More than 60% of very elderly patients with stage 3 lung cancer did not receive treatment.

A new analysis published by CANCER suggests that elderly patients with advanced lung cancer who are African American or live in lower-income areas are less likely to receive treatment. These factors can severely impact treatment outcomes and patient survival.

The study authors found that patients aged 80 to 90 years may not receive standard lung cancer treatment due to age and fragility concerns.

To determine which treatments very elderly patients receive and their subsequent outcomes, the authors analyzed data from 12,641 patients included in the National Cancer Data Base with stage 3 non-small cell lung cancer who received therapy between 2004 and 2013.

The authors discovered that 62.7% of patients did not receive lung cancer treatment.

Significant racial disparities were also found among these patients, with black race increasing the risk of no treatment by 23%.

Additionally, patients with lower education levels were at a 20% higher risk of not receiving cancer treatment, according to the study.

The authors found that patients who received care at an academic center were 20% more likely to be treated for lung cancer.

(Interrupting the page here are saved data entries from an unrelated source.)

(* ===== verification/ViewerFrames.v ===== *)
(** * The viewer's frame cache ([viewer/frames.rs])

    One slot per session keeps the last encoded picture; its mutex is held
    from the look at it to the end of the encode, so what happens to a slot is
    a sequence of [encoded_after], each with what it saw ([Visit]).  Times are
    nanoseconds of one clock; a sleep lasts at least what was asked for. *)
From S2P Require Import Prelude Registry Control Viewer.
Open Scope Z_scope.

Definition milliseconds (n : Z) : Z := n * 1000000.
Definition FRAME_INTERVAL : Z := milliseconds 250.
Definition RECHECK : Z := milliseconds 500.

(** What [Source::status] says. *)
Record SourceStatus := { ss_seq : N; ss_ended : bool }.

(** What one visit of a slot sees: the time at which it has the lock, the
    sequence number of the source then, the time at which the capture begins,
    the capture (its number, size and picture) when it succeeds, how long it
    took, and the time at which the lock is given back. *)
Record Visit := {
  vs_after : N; vs_locked : Z; vs_current : N; vs_begin : Z;
  vs_capture : option (N * N * N * list N); vs_encode_ms : N; vs_end : Z }.

Section Frames.
Context (interval : Z).

(** Whether the kept picture answers without a capture. *)
Definition served_from_cache (v : Visit) (e : Encoded) : bool :=
  let fresh := (vs_current v <=? ef_seq e)%N || (vs_locked v - ef_at e <? interval) in
  (vs_after v <? ef_seq e)%N && fresh.

(** How long a visit sleeps before its capture. *)
Definition cap_wait (v : Visit) (cached : option Encoded) : Z :=
  match cached with Some e => saturating_sub interval (vs_locked v - ef_at e) | None => 0 end.

(** [FrameCache::encoded_after]: the slot afterwards and the answer. *)
Definition encoded_after (v : Visit) (cached : option Encoded) : option Encoded * FrameReply :=
  let capture :=
    match vs_capture v with
    | Some (seq, w, h, png) =>
        let e := {| ef_seq := seq; ef_width := w; ef_height := h; ef_png := png;
                    ef_at := vs_begin v; ef_encode_ms := vs_encode_ms v |} in
        (Some e, if (vs_after v <? seq)%N then FrameNew e else FrameNoChange)
    | None => (cached, FrameFailed)
    end in
  match cached with
  | Some e => if served_from_cache v e then (cached, FrameNew e) else capture
  | None => capture
  end.

(** The captures of a slot, with the times at which they began and whether
    they succeeded. *)
Definition captures (v : Visit) (cached : option Encoded) : list (Z * bool) :=
  match cached with
  | Some e => if served_from_cache v e then [] else [(vs_begin v, bool_decide (is_Some (vs_capture v)))]
  | None => [(vs_begin v, bool_decide (is_Some (vs_capture v)))]
  end.

Fixpoint visits (vs : list Visit) (cached : option Encoded) : option Encoded * list FrameReply * list (Z * bool) :=
  match vs with
  | [] => (cached, [], [])
  | v :: vs =>
      let '(c, reply) := encoded_after v cached in
      let '(c', replies, caps) := visits vs c in
      (c', reply :: replies, captures v cached ++ caps)
  end.

(** One round of the loop of [FrameCache::next]: the lookup of the source,
    its status, the time, and the visit made when there is something new. *)
Record Round := { rn_lookup : Lookup SourceStatus; rn_now : Z; rn_visit : Visit }.

(** What a round ends with: an answer, or how long to wait. *)
Inductive RoundEnd := Reply (r : FrameReply) | Encode (v : Visit) | WaitFor (t : Z).
Definition next_round (after : N) (deadline : Z) (r : Round) : RoundEnd :=
  let remaining := saturating_sub deadline (rn_now r) in
  let wait := if remaining =? 0 then Reply FrameNoChange else WaitFor (Z.min remaining RECHECK) in
  match rn_lookup r with
  | LkClosed _ => Reply FrameClosed
  | LkUnavailable _ => wait
  | LkFound _ s =>
      if (after <? ss_seq s)%N then Encode (rn_visit r)
      else if ss_ended s then Reply FrameEnded
      else wait
  end.

(** [FrameCache::next], of the rounds it makes; [None] when it still waits
    after them. *)
Fixpoint next (after : N) (deadline : Z) (rs : list Round) (cached : option Encoded) :
    option Encoded * option FrameReply :=
  match rs with
  | [] => (cached, None)
  | r :: rs =>
      match next_round after deadline r with
      | Reply FrameClosed => (None, Some FrameClosed)
      | Reply a => (cached, Some a)
      | Encode v => let '(c, a) := encoded_after v cached in (c, Some a)
      | WaitFor _ => next after deadline rs cached
      end
  end.

(** Visits of one slot, one after the other: a capture begins after the lock
    was taken and the sleep asked for has passed, and ends before the lock is
    given back. *)
Fixpoint in_turn (t : Z) (vs : list Visit) (cached : option Encoded) : Prop :=
  match vs with
  | [] => True
  | v :: vs =>
      t <= vs_locked v <= vs_end v /\
      (captures v cached = [] \/ vs_locked v + cap_wait v cached <= vs_begin v <= vs_end v) /\
      in_turn (vs_end v) vs (fst (encoded_after v cached))
  end.

(** The times of the captures that succeeded are [interval] apart. *)
Fixpoint apart (last : option Z) (caps : list (Z * bool)) : Prop :=
  match caps with
  | [] => True
  | (t, ok) :: caps =>
      match last with Some l => l + interval <= t | None => True end /\
      apart (if ok then Some t else last) caps
  end.

Lemma visits_apart vs t cached :
  in_turn t vs cached -> apart (ef_at <$> cached) (snd (visits vs cached)).
Proof.
  revert t cached. induction vs as [|v vs IH]; intros t cached; [done|]. cbn [in_turn visits].
  intros (Ht & Hb & Hvs). pose proof (IH _ _ Hvs) as Hap. clear IH.
  destruct (encoded_after v cached) as [c reply] eqn:Ec. cbn [fst] in Hap.
  destruct (visits vs c) as [[c' replies] caps]. cbn [snd] in Hap |- *.
  unfold encoded_after, captures, cap_wait, saturating_sub in *.
  destruct cached as [e|]; [destruct (served_from_cache v e); [by injection Ec as <- <-|]|];
    (destruct (vs_capture v) as [[[[seq w] h] png]|]; injection Ec as <- <-;
     [rewrite bool_decide_eq_true_2 by by eexists|rewrite bool_decide_eq_false_2 by by intros [? [=]]];
     (split; [cbn; (exact I || (destruct Hb; [done|lia]))|exact Hap])).
Qed.

Lemma encoded_after_newer v cached e : snd (encoded_after v cached) = FrameNew e -> (vs_after v < ef_seq e)%N.
Proof.
  unfold encoded_after, served_from_cache. repeat case_match; cbn; intros [= <-]; bools; naive_solver.
Qed.

(** However many tabs look at a session and whatever they ask for, the
    captures of its slot begin at least the interval after the last one that
    succeeded, a tab is only ever given a picture newer than the one it has,
    and a picture given from the slot is the source's newest or younger than
    the interval. *)
Theorem captures_are_rate_limited t vs cached :
  in_turn t vs cached ->
  apart (ef_at <$> cached) (snd (visits vs cached)) /\
  (forall v c e, snd (encoded_after v c) = FrameNew e -> (vs_after v < ef_seq e)%N) /\
  (forall v e e', snd (encoded_after v (Some e)) = FrameNew e' -> captures v (Some e) = [] ->
     e' = e /\ ((vs_current v <= ef_seq e)%N \/ vs_locked v - ef_at e < interval)).
Proof.
  intros Ht. split_and!; [by eapply visits_apart|apply encoded_after_newer|].
  intros v e e'. unfold encoded_after, captures. destruct (served_from_cache v e) eqn:E; [|done].
  intros [= <-] _. split; [done|]. apply andb_prop in E as [_ [E|E]%orb_prop];
    [left; by apply N.leb_le|right; by apply Z.ltb_lt].
Qed.
End Frames.

Module FramesDemo.
Definition visit (after : N) (t : Z) (current : N) (capture : option N) : Visit :=
  {| vs_after := after; vs_locked := milliseconds t; vs_current := current;
     vs_begin := milliseconds (if (100 <=? t) && (t <? 250) then 250 else t);
     vs_capture := (fun n => (n, 4%N, 3%N, [])) <$> capture; vs_encode_ms := 5;
     vs_end := milliseconds (if (100 <=? t) && (t <? 250) then 255 else t + 5) |}.
(** Two tabs ask at once, a third asks for more after 100 ms and waits. *)
Definition day : list Visit := [visit 0 0 1 (Some 1); visit 0 10 1 (Some 2); visit 1 100 3 (Some 3)]%N.

Lemma captures_are_rate_limited_witness :
  in_turn FRAME_INTERVAL 0 day None /\ snd (visits FRAME_INTERVAL day None) = [(0, true); (milliseconds 250, true)] /\
  apart FRAME_INTERVAL None (snd (visits FRAME_INTERVAL day None)).
Proof.
  assert (in_turn FRAME_INTERVAL 0 day None) as Ht by (vm_compute; repeat split; first [discriminate | by left | right; repeat split; discriminate]).
  split_and!; [exact Ht|by vm_compute|exact (proj1 (captures_are_rate_limited FRAME_INTERVAL 0 day None Ht))].
Defined.

(** Captures that fail are not counted: with an empty slot nothing holds the
    next one back. *)
Example failed_captures_are_not_limited :
  snd (visits FRAME_INTERVAL [visit 0 0 1 None; visit 0 6 1 None; visit 0 12 1 None]%N None)
  = [(0, false); (milliseconds 6, false); (milliseconds 12, false)].
Proof. by vm_compute. Qed.
End FramesDemo.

The study also examined the outcomes of patients who did and did not receive cancer treatment.

Patients who were untreated and those who underwent radiation monotherapy were more likely to die during the follow-up period compared with patients who received both chemotherapy and radiation, which is the current standard for stage 3 lung cancer, according to the study.

These findings highlight significant gaps in care that may face elderly patients with lung cancer.

"Our study is the largest to look at patients 80 years and older with stage III lung cancer. We highlight risks for patients not receiving standard therapy and show that patients who receive standard care live longer," said researcher Richard Cassidy, MD. "Our study also highlights healthcare disparities in the oncology community and showcases a need for the oncology community to address. This may provide information to guide outreach programs to engage the elderly community in seeking appropriate therapy for stage III lung cancer."